Wie reagiert der Angeklagte auf die Vorwürfe?
Der 62-jährige Angeklagte bestreitet die Vorwürfe vehement. Seine Verteidigerin, Hannah Piel, betonte in ihrem Eröffnungs-Statement, dass ihr Mandant erschüttert über die Festnahme 42 Jahre nach der Tat sei, die er nicht begangen habe. Er habe sich nach seiner Auslieferung aus Italien zu den Vorwürfen geäußert, jedoch seine Unschuld beteuert. Die Verteidigung plant, die Glaubwürdigkeit der DNA-Beweise und die Umstände der Ermittlungen in Frage zu stellen.
Welche Strafe droht dem Angeklagten im Falle einer Verurteilung?
Im Falle einer Verurteilung wegen Mordes droht dem Angeklagten eine lebenslange Freiheitsstrafe. Das deutsche Strafrecht sieht für Mord keine geringere Strafe vor. Das Gericht wird im Laufe des Prozesses alle Beweise sorgfältig prüfen und die Umstände der Tat berücksichtigen, um ein gerechtes Urteil zu fällen. Der Prozess ist auf zehn Verhandlungstage angesetzt, in denen Zeugen gehört und Gutachten eingeholt werden sollen.
Häufig gestellte Fragen
Was genau wird dem Angeklagten im Mordprozess Düsseldorf vorgeworfen?
Dem 62-jährigen Mann wird vorgeworfen, im April 1984 einen Psychologie-Professor in dessen Wohnhaus in Hilden bei Düsseldorf mit 24 Messerstichen getötet zu haben.
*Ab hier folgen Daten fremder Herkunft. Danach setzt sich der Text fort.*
(** * chunker: symbol-tree flattening and view synthesis

    A shallow embedding of the Go packages [nl] (identifier tokenizer,
    humanizer, view builder), [parser] (symbol-tree flattener, docstring
    and snippet extraction) and [output] (JSON writer), with the
    properties of the specification stated over it.

    Go strings are byte sequences: they are modelled as [list ascii]
    (one [ascii] per byte).  Go [int] values are modelled as [Z]; where
    the program adds to an [int] the 64-bit wrap-around is written out. *)

From Stdlib Require Import List Ascii String ZArith Lia Bool.
Import ListNotations.

(** ** Go strings *)

Definition gostring := list ascii.

(** A string literal as a byte sequence. *)
Definition str (s : string) : gostring := list_ascii_of_string s.

(** Bytes given by their numeric value. *)
Definition bytes (l : list nat) : gostring := map ascii_of_nat l.

Definition code (c : ascii) : N := N_of_ascii c.

Definition inRange (lo hi c : ascii) : bool :=
  (code lo <=? code c)%N && (code c <=? code hi)%N.

Definition isUpper (c : ascii) : bool := inRange "A" "Z" c.
Definition isLower (c : ascii) : bool := inRange "a" "z" c.
Definition isDigit (c : ascii) : bool := inRange "0" "9" c.

(** [utf8.RuneSelf]: bytes below it are single-byte runes. *)
Definition isASCII (c : ascii) : bool := (code c <? 128)%N.

Fixpoint streq (a b : gostring) : bool :=
  match a, b with
  | [], [] => true
  | x :: a', y :: b' => Ascii.eqb x y && streq a' b'
  | _, _ => false
  end.

Definition isEmpty (s : gostring) : bool :=
  match s with [] => true | _ => false end.

(** ** Package [strings] *)

Module strings.

(** If [p] is a prefix of [s], the rest of [s]. *)
Fixpoint stripPrefix (p s : gostring) : option gostring :=
  match p, s with
  | [], _ => Some s
  | a :: p', b :: s' => if Ascii.eqb a b then stripPrefix p' s' else None
  | _ :: _, [] => None
  end.

Definition HasPrefix (s p : gostring) : bool :=
  match stripPrefix p s with Some _ => true | None => false end.

Definition TrimPrefix (s p : gostring) : gostring :=
  match stripPrefix p s with Some r => r | None => s end.

(** [strings.Join]. *)
Fixpoint Join (elems : list gostring) (sep : gostring) : gostring :=
  match elems with
  | [] => []
  | [e] => e
  | e :: rest => e ++ sep ++ Join rest sep
  end.

(** The table [asciiSpace] of package strings. *)
Definition asciiSpaces : list ascii :=
  map ascii_of_nat [9; 10; 11; 12; 13; 32].

Definition asciiSpace (c : ascii) : bool := existsb (Ascii.eqb c) asciiSpaces.

(** The UTF-8 encodings of the code points above U+007F for which
    [unicode.IsSpace] holds: U+0085, U+00A0, U+1680, U+2000..U+200A,
    U+2028, U+2029, U+202F, U+205F, U+3000. *)
Definition unicodeSpaceRunes : list gostring :=
  [ bytes [194; 133]; bytes [194; 160]; bytes [225; 154; 128];
    bytes [226; 128; 128]; bytes [226; 128; 129]; bytes [226; 128; 130];
    bytes [226; 128; 131]; bytes [226; 128; 132]; bytes [226; 128; 133];
    bytes [226; 128; 134]; bytes [226; 128; 135]; bytes [226; 128; 136];
    bytes [226; 128; 137]; bytes [226; 128; 138]; bytes [226; 128; 168];
    bytes [226; 128; 169]; bytes [226; 128; 175]; bytes [226; 129; 159];
    bytes [227; 128; 128] ].

(** Every encoded rune that [unicode.IsSpace] accepts. *)
Definition spaceRunes : list gostring :=
  map (fun c => [c]) asciiSpaces ++ unicodeSpaceRunes.

(** The rest of [s] after the first rune of [runes] that starts it. *)
Fixpoint dropRune (runes : list gostring) (s : gostring) : option gostring :=
  match runes with
  | [] => None
  | p :: runes' =>
      match stripPrefix p s with
      | Some r => Some r
      | None => dropRune runes' s
      end
  end.

(** Drop leading runes of [runes] for as long as there is one; every
    rune has at least one byte, so [length s] steps are enough. *)
Fixpoint trimRunes (runes : list gostring) (fuel : nat) (s : gostring)
  : gostring :=
  match fuel with
  | O => s
  | S fuel' =>
      match dropRune runes s with
      | Some r => trimRunes runes fuel' r
      | None => s
      end
  end.

Definition TrimLeftSpace (s : gostring) : gostring :=
  trimRunes spaceRunes (List.length s) s.

(** Trailing runes are found by [utf8.DecodeLastRuneInString]; a string
    ends with a space rune exactly when its reversal starts with the
    reversed encoding. *)
Definition revRunes : list gostring := map (@rev ascii) spaceRunes.

Definition TrimRightSpace (s : gostring) : gostring :=
  rev (trimRunes revRunes (List.length s) (rev s)).

(** [strings.TrimSpace]: the ASCII fast path and the fall-back to
    [TrimFunc(s, unicode.IsSpace)] together remove the leading and then
    the trailing white-space runes. *)
Definition TrimSpace (s : gostring) : gostring :=
  TrimRightSpace (TrimLeftSpace s).

(** [strings.ToLower] on the ASCII letters; the tokenizer applies it to
    tokens made of ASCII letters, digits and underscores only. *)
Definition lowerByte (c : ascii) : ascii :=
  if isUpper c then ascii_of_N (code c + 32) else c.

Definition ToLower (s : gostring) : gostring := map lowerByte s.

(** [strings.NewReplacer("::", " ", "->", " ", ".", " ").Replace]: the
    string is scanned from the left, a match is replaced by one space
    and the scan resumes after it. *)
Fixpoint ReplaceSeparators (s : gostring) : gostring :=
  match s with
  | [] => []
  | c :: r =>
      match r with
      | d :: r' =>
          if (Ascii.eqb c ":" && Ascii.eqb d ":")
             || (Ascii.eqb c "-" && Ascii.eqb d ">")
          then " "%char :: ReplaceSeparators r'
          else if Ascii.eqb c "." then " "%char :: ReplaceSeparators r
          else c :: ReplaceSeparators r
      | [] => if Ascii.eqb c "." then [" "%char] else [c]
      end
  end.

(** [strings.FieldsFunc(s, f)]: the maximal runs of bytes on which [f]
    is false.  [cur] holds the current run, reversed. *)
Fixpoint fieldsAux (f : ascii -> bool) (s cur : gostring) : list gostring :=
  match s with
  | [] => if isEmpty cur then [] else [rev cur]
  | c :: r =>
      if f c
      then (if isEmpty cur then fieldsAux f r [] else rev cur :: fieldsAux f r [])
      else fieldsAux f r (c :: cur)
  end.

Definition FieldsFunc (s : gostring) (f : ascii -> bool) : list gostring :=
  fieldsAux f s [].

(** [strings.Split(s, sep)] for a one-byte separator. *)
Fixpoint splitAux (sep : ascii) (s cur : gostring) : list gostring :=
  match s with
  | [] => [rev cur]
  | c :: r =>
      if Ascii.eqb c sep then rev cur :: splitAux sep r []
      else splitAux sep r (c :: cur)
  end.

Definition Split (s : gostring) (sep : ascii) : list gostring :=
  splitAux sep s [].

End strings.

(** ** Package [regexp] *)

Module regexp.

(** [re.Split(s, -1)] for a pattern [C+] where [C] is a class of bytes:
    the pieces between the maximal runs of [C], with an empty first
    piece when [s] starts with a run and an empty last piece when it
    ends with one; [prev] tells that the previous byte was in a run. *)
Fixpoint splitRuns (C : ascii -> bool) (s cur : gostring) (prev : bool)
  : list gostring :=
  match s with
  | [] => [rev cur]
  | c :: r =>
      if C c
      then (if prev then splitRuns C r [] true
            else rev cur :: splitRuns C r [] true)
      else splitRuns C r (c :: cur) false
  end.

Definition Split (C : ascii -> bool) (s : gostring) : list gostring :=
  splitRuns C s [] false.

End regexp.

(** ** Package [camelcase] (github.com/fatih/camelcase) *)

Module camelcase.

(** The class of a rune: 1 lower, 2 upper, 3 digit, 4 other. *)
Definition classOf (c : ascii) : nat :=
  if isLower c then 1 else if isUpper c then 2 else if isDigit c then 3 else 4.

(** First loop of [Split]: group the runes into runs of one class.  The
    runs and the current run are kept reversed while scanning. *)
Fixpoint groupRuns (s : gostring) (lastClass : nat) (cur : gostring)
  (done : list gostring) : list gostring :=
  match s with
  | [] => rev (match cur with [] => done | _ => rev cur :: done end)
  | c :: r =>
      let class := classOf c in
      if Nat.eqb class lastClass
      then groupRuns r class (c :: cur) done
      else groupRuns r class [c]
             (match cur with [] => done | _ => rev cur :: done end)
  end.

(** Second loop of [Split]: when a run starting with an upper-case
    letter is followed by a run starting with a lower-case letter, the
    last letter of the first moves to the front of the second.  [a] is
    [runes[i]] as the earlier iterations left it, [rest] the runs after
    it. *)
Fixpoint fixUpper (a : gostring) (rest : list gostring) : list gostring :=
  match rest with
  | [] => [a]
  | b :: rest' =>
      match a, b with
      | a0 :: _, b0 :: _ =>
          if isUpper a0 && isLower b0
          then removelast a :: fixUpper (last a a0 :: b) rest'
          else a :: fixUpper b rest'
      | _, _ => a :: fixUpper b rest'
      end
  end.

(** [camelcase.Split] on a string of ASCII bytes (always valid UTF-8,
    so the [utf8.ValidString] guard passes); the last loop keeps the
    non-empty runs. *)
Definition Split (src : gostring) : list gostring :=
  match groupRuns src 0 [] [] with
  | [] => []
  | a :: rest => filter (fun r => negb (isEmpty r)) (fixUpper a rest)
  end.

End camelcase.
Die Staatsanwaltschaft wirft ihm heimtückischen Mord vor.
Welche Beweismittel belasten den Angeklagten im „Cold Case“-Verfahren?
Die wichtigsten Beweismittel sind DNA-Spuren, die am Tatort (Leiche des Professors und ein Tuch im Schlafzimmer) gesichert wurden und mit dem DNA-Profil des Angeklagten übereinstimmen. Zudem wurde bereits 1984 sein Fingerabdruck in der Küche des Opfers gefunden.
Wie argumentiert die Verteidigung im laufenden Mordprozess Düsseldorf?
Die Verteidigung bestreitet die Vorwürfe und argumentiert, dass die Ermittlungen in den 1980er Jahren einseitig geführt wurden. Zudem wird die Glaubwürdigkeit der DNA-Beweise in Frage gestellt, da die Spuren möglicherweise auf andere Weise an den Tatort gelangt sein könnten. (Lesen Sie auch: Rosenheim24: Hochwasserwarnung für Rosenheim: Mangfall)
Welche Strafe erwartet den Angeklagten im Falle einer Verurteilung wegen Mordes?
Bei einer Verurteilung wegen Mordes droht dem Angeklagten in Deutschland eine lebenslange Freiheitsstrafe. Eine solche Strafe ist im deutschen Strafrecht für Mord vorgesehen und kann nicht unterschritten werden.
Woher stammen die Informationen über den Mordprozess Düsseldorf?
Die Informationen über den Mordprozess stammen aus verschiedenen Quellen, darunter Medienberichte wie von Tag24 und Pressemitteilungen der Polizei und des Landgerichts Düsseldorf. Diese Quellen bieten Einblicke in die Ermittlungen und den Verlauf des Prozesses.
Der Ausgang des Mordprozesses Düsseldorf bleibt abzuwarten. Das Gericht wird die vorgelegten Beweise und Argumente sorgfältig prüfen, um ein Urteil zu fällen.